• Exercise goal
What is needed is each line of the data below that holds the string "induction".

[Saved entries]
____

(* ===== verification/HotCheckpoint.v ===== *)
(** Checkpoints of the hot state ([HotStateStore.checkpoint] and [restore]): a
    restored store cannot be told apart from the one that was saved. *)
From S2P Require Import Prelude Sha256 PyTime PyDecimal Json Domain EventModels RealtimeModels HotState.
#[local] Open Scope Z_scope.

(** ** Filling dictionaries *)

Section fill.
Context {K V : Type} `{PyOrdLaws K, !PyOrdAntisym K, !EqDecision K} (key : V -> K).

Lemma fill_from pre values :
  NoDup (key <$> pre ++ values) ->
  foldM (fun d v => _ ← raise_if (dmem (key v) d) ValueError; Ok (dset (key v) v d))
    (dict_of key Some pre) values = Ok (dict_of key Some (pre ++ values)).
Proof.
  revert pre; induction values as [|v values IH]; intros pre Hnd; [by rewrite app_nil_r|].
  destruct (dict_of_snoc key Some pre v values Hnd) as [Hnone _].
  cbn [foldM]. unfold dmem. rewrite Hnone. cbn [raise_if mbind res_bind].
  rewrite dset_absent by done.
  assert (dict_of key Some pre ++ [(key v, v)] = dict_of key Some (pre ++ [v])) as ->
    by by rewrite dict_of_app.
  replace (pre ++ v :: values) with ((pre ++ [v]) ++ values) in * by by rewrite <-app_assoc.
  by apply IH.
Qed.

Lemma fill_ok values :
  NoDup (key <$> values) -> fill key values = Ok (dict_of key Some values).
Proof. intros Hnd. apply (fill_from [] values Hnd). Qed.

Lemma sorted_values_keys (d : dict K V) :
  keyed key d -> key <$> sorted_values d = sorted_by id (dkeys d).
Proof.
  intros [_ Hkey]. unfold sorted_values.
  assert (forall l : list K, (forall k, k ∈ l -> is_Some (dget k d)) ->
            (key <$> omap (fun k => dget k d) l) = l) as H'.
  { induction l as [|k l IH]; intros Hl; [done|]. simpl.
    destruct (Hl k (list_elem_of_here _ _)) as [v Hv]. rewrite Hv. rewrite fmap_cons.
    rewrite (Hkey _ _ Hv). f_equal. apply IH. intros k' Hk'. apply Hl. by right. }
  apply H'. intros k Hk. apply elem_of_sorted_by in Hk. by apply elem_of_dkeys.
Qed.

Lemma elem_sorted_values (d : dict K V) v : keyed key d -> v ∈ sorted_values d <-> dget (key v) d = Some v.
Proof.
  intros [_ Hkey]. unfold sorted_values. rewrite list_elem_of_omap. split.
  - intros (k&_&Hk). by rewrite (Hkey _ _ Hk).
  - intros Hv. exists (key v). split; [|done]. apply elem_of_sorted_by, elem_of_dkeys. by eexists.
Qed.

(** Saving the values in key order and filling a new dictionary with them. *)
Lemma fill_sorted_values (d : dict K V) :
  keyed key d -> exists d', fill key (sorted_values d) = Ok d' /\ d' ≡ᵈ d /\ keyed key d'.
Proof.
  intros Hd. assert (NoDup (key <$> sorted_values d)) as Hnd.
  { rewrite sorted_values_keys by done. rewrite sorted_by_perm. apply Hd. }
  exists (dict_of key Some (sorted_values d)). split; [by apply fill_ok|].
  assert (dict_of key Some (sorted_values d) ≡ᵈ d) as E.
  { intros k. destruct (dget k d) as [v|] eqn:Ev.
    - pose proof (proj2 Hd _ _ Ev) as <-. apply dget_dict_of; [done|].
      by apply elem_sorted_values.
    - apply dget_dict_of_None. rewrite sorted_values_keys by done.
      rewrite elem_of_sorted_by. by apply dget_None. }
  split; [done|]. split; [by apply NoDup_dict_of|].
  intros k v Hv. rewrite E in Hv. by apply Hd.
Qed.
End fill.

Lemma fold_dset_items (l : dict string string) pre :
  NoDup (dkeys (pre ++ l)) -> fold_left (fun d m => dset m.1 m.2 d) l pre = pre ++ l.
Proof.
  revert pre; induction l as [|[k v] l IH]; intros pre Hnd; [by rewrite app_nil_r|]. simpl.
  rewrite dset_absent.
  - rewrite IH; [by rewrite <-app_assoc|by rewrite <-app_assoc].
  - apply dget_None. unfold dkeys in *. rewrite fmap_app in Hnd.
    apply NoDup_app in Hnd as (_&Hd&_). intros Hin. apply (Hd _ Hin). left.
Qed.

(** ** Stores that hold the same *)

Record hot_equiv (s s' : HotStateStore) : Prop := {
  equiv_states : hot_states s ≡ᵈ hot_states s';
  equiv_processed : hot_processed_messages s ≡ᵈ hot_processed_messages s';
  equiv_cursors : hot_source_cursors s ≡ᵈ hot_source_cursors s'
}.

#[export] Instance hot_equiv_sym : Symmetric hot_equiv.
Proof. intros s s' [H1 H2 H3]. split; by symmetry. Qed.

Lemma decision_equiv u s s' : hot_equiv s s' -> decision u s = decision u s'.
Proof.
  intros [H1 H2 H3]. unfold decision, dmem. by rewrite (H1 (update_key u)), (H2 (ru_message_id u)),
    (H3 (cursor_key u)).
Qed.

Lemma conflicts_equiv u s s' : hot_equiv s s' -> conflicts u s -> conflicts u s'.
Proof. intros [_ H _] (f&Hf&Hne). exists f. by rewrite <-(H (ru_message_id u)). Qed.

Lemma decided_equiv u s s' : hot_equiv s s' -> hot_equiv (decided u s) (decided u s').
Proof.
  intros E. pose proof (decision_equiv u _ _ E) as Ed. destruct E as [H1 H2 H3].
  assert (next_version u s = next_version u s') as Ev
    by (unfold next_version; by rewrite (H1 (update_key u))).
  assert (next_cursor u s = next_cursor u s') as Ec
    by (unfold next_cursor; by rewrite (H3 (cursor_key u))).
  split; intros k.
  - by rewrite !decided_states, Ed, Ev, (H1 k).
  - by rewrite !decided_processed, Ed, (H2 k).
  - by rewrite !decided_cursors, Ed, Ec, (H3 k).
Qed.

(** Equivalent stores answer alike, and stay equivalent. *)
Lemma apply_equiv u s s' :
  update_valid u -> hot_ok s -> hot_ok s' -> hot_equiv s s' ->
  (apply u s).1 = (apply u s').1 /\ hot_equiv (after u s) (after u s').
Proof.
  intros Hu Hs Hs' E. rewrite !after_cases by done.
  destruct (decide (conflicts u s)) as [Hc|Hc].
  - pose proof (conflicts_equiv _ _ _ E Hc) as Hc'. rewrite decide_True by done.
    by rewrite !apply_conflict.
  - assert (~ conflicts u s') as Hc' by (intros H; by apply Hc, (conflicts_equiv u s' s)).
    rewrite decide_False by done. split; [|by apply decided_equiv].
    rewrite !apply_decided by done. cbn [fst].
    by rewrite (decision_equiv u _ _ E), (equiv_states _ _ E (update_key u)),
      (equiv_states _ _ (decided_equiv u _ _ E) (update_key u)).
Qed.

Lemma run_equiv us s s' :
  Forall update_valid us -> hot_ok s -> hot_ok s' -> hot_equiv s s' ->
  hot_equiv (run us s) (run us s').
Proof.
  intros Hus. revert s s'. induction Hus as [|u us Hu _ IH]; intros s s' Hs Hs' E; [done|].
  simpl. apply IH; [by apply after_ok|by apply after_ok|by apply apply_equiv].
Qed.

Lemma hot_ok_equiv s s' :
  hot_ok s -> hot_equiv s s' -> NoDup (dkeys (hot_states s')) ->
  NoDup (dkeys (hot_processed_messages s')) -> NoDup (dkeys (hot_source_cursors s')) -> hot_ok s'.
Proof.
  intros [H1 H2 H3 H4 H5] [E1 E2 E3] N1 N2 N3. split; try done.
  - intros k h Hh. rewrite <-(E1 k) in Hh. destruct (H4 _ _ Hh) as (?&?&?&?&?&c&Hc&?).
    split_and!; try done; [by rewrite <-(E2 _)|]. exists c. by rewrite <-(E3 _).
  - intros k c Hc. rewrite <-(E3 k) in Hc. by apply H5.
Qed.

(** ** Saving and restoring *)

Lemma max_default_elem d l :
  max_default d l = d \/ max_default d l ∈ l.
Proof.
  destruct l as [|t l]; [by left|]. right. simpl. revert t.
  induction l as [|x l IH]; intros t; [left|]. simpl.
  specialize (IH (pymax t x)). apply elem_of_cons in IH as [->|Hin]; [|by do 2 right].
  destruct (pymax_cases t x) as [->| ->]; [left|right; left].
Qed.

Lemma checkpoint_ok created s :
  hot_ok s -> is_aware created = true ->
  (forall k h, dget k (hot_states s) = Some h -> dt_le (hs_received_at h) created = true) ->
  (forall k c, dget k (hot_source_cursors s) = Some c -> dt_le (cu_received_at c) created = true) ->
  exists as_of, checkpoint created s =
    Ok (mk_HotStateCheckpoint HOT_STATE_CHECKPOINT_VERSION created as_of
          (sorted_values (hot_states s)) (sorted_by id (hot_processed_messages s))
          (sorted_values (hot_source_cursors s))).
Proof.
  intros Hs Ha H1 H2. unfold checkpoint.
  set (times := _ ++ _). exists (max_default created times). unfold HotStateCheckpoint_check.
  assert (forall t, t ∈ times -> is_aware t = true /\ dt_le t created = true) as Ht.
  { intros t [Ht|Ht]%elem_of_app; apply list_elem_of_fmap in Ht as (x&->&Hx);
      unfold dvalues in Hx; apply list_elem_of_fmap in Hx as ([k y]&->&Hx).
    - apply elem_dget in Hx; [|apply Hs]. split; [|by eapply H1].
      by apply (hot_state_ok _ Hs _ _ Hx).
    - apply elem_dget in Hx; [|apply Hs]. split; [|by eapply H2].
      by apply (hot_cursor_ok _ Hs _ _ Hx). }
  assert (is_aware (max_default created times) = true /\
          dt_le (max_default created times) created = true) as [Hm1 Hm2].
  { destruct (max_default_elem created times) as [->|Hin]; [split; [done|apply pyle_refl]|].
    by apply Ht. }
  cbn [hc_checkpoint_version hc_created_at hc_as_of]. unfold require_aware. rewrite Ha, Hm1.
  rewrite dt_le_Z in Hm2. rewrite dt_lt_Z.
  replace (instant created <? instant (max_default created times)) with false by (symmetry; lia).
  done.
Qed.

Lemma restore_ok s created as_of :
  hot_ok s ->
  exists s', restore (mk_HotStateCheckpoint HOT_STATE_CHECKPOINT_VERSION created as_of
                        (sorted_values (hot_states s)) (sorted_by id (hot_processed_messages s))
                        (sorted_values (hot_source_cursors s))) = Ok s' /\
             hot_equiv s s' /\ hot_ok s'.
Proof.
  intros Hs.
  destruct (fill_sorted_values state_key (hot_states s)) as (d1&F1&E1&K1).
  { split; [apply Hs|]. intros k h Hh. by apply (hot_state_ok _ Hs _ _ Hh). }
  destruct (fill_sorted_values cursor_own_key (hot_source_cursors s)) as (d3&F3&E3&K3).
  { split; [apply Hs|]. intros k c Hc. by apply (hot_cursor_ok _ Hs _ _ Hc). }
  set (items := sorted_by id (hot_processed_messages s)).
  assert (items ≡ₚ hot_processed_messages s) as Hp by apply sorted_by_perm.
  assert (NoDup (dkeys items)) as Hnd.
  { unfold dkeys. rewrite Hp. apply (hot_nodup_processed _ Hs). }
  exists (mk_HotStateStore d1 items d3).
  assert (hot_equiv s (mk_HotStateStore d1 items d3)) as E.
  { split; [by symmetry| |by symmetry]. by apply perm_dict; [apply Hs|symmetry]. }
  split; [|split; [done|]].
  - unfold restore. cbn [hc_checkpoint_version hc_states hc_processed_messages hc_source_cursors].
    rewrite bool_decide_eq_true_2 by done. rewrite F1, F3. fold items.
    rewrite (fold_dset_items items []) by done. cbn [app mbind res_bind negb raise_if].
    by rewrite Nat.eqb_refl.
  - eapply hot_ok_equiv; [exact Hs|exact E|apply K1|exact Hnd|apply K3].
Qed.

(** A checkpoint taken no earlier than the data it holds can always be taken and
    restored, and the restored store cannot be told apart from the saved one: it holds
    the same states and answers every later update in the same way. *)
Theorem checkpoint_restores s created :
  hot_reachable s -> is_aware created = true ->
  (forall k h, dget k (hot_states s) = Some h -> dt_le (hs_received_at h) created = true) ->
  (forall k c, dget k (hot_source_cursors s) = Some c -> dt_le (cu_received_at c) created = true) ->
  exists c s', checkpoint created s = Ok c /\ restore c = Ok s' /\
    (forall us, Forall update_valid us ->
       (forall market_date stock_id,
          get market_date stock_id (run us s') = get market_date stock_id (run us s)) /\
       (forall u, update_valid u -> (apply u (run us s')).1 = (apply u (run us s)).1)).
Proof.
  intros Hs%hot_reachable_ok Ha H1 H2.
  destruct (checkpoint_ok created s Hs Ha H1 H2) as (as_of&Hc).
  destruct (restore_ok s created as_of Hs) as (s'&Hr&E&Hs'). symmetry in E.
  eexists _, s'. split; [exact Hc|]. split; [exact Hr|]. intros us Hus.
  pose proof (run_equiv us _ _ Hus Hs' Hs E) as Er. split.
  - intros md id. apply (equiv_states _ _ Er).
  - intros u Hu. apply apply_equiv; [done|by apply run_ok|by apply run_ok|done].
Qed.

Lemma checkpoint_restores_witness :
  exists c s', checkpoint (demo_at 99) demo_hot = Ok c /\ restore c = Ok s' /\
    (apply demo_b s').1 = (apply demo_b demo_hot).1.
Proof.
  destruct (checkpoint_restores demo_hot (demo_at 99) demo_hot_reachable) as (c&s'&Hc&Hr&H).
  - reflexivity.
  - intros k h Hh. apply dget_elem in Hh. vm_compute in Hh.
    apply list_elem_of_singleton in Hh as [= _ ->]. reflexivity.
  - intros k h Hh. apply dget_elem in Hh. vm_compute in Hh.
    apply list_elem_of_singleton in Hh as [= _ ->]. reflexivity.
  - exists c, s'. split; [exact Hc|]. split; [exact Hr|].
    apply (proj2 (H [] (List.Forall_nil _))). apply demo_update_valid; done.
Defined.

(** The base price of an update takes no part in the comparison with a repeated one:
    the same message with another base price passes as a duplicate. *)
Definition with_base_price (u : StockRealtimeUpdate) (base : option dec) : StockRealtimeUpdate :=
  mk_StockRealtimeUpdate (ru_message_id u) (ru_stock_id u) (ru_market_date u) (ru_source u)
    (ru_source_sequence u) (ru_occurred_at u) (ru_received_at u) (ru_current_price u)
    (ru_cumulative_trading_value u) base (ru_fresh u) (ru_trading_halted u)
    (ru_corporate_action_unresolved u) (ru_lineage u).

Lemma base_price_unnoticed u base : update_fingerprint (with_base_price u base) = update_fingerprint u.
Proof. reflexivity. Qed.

____

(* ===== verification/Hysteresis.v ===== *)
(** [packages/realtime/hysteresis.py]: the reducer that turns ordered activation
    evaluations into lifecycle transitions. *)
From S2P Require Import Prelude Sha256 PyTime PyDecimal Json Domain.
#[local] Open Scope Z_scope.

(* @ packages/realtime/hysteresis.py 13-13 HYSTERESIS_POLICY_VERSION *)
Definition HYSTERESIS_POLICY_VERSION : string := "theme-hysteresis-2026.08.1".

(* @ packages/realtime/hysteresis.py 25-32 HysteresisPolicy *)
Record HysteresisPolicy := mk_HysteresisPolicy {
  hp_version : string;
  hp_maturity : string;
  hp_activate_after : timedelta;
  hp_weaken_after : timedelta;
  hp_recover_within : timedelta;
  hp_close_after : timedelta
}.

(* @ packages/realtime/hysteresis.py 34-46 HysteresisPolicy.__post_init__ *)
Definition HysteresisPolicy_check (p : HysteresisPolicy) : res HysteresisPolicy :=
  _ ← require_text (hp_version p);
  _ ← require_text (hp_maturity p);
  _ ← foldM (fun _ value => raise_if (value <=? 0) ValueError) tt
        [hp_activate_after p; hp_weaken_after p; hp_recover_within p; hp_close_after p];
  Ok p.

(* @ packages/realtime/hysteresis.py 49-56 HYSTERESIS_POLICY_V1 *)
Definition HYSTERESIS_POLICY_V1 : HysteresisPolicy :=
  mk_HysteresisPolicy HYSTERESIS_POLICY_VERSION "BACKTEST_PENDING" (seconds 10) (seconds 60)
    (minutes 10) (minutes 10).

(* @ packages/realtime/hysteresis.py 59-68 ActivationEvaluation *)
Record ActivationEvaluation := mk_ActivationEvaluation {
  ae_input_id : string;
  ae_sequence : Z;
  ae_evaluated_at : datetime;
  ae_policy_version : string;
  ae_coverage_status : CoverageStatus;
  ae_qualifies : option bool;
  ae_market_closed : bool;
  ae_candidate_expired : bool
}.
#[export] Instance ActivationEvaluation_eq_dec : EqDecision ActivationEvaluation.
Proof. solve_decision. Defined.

____

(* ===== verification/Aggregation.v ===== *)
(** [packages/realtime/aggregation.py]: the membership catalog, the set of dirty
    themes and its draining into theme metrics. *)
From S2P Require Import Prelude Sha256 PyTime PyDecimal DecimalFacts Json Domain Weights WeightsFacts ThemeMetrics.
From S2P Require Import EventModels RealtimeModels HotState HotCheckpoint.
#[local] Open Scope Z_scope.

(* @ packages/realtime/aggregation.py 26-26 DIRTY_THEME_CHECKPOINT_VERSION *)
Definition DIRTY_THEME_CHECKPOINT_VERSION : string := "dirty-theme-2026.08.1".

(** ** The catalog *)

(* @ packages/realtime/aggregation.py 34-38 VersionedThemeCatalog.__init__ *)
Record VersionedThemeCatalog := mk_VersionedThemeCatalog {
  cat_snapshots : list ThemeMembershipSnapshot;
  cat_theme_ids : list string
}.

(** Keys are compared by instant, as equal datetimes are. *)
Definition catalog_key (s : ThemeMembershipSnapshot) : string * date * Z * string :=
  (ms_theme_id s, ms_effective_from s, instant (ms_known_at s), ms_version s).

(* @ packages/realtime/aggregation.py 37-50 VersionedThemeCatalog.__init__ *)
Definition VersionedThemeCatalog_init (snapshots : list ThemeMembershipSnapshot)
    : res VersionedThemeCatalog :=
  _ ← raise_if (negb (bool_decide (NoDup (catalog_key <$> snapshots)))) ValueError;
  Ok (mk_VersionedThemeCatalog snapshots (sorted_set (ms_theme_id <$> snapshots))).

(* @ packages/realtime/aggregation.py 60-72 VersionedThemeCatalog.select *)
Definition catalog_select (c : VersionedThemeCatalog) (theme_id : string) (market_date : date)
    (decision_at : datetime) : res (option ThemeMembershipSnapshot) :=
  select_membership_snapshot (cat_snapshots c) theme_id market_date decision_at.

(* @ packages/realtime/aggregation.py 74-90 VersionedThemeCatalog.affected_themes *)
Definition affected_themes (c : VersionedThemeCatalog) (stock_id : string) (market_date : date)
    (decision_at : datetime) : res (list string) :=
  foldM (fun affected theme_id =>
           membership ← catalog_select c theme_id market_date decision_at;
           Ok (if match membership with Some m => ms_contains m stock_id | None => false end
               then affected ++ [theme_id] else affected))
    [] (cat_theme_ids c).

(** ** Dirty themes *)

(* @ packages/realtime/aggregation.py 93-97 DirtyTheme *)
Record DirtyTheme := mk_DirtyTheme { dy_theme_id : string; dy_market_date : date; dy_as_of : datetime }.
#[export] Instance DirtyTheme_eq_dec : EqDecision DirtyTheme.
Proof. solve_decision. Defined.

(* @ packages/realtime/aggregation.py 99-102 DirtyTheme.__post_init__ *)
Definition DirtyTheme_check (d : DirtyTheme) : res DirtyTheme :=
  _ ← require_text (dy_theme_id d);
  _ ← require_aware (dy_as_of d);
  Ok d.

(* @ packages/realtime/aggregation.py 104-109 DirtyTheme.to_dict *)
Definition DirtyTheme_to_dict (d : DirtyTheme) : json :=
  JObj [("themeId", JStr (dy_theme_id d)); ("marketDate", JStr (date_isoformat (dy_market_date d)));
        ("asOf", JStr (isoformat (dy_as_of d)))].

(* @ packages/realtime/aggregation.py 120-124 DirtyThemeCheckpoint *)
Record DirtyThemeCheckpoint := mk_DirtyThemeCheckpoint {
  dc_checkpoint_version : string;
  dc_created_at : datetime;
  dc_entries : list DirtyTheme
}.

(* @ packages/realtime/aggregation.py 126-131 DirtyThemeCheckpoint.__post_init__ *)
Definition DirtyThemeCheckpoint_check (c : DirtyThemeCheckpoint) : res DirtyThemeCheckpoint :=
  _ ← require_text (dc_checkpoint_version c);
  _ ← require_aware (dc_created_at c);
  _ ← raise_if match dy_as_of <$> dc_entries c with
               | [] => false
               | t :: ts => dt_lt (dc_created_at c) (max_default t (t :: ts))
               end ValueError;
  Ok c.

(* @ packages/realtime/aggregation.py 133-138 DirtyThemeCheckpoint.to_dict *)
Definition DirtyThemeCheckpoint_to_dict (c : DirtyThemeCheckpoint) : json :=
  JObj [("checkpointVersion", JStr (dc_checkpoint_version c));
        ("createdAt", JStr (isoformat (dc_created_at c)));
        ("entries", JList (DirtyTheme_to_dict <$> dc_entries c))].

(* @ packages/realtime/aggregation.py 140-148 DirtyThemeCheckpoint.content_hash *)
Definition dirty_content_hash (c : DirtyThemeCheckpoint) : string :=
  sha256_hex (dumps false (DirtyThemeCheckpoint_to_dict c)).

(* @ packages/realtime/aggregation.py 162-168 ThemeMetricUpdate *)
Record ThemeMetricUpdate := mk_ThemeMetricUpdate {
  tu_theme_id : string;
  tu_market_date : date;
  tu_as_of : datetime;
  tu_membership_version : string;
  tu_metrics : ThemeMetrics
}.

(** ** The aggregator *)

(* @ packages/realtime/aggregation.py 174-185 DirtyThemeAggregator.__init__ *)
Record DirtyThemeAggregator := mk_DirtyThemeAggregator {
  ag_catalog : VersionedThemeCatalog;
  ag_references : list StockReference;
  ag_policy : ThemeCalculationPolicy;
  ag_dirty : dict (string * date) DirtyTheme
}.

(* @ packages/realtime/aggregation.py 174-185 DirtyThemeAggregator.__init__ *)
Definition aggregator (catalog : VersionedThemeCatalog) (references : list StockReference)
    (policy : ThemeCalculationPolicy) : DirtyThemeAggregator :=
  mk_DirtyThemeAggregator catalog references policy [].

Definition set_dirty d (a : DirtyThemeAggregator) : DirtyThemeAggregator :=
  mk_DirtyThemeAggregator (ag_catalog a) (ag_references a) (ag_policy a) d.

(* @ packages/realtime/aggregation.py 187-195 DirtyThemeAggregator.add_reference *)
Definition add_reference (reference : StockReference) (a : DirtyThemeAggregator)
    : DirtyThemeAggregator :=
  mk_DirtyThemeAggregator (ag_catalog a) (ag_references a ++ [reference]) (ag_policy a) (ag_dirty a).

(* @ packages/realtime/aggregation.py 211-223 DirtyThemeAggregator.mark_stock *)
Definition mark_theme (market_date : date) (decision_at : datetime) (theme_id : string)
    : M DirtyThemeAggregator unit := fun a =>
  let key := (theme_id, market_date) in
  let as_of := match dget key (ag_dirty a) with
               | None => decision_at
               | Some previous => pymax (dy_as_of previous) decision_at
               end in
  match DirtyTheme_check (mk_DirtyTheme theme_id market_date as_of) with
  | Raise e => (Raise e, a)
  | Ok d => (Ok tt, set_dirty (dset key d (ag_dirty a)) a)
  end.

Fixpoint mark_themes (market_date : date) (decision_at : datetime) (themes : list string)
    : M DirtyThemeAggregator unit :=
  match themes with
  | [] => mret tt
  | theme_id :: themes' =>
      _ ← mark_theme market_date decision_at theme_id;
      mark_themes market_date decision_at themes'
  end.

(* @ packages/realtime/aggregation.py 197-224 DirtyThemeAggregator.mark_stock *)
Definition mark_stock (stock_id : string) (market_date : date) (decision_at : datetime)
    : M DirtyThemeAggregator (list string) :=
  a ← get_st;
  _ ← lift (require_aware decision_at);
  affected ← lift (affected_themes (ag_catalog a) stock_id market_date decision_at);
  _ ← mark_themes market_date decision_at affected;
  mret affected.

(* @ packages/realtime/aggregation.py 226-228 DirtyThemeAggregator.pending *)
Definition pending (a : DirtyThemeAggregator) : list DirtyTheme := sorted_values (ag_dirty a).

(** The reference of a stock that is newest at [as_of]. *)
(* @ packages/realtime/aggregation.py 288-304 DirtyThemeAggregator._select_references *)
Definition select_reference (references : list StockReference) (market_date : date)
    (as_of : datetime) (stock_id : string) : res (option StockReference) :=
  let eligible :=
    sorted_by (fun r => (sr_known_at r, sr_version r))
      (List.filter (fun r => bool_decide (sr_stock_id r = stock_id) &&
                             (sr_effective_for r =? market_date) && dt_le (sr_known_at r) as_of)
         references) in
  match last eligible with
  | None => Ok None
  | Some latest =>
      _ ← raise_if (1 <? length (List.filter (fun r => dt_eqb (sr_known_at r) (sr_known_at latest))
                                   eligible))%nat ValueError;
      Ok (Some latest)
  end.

____

• Result for this exercise
  revert pre; induction values as [|v values IH]; intros pre Hnd; [by rewrite app_nil_r|].
  { induction l as [|k l IH]; intros Hl; [done|]. simpl.
  revert pre; induction l as [|[k v] l IH]; intros pre Hnd; [by rewrite app_nil_r|]. simpl.
  intros Hus. revert s s'. induction Hus as [|u us Hu _ IH]; intros s s' Hs Hs' E; [done|].
  induction l as [|x l IH]; intros t; [left|]. simpl.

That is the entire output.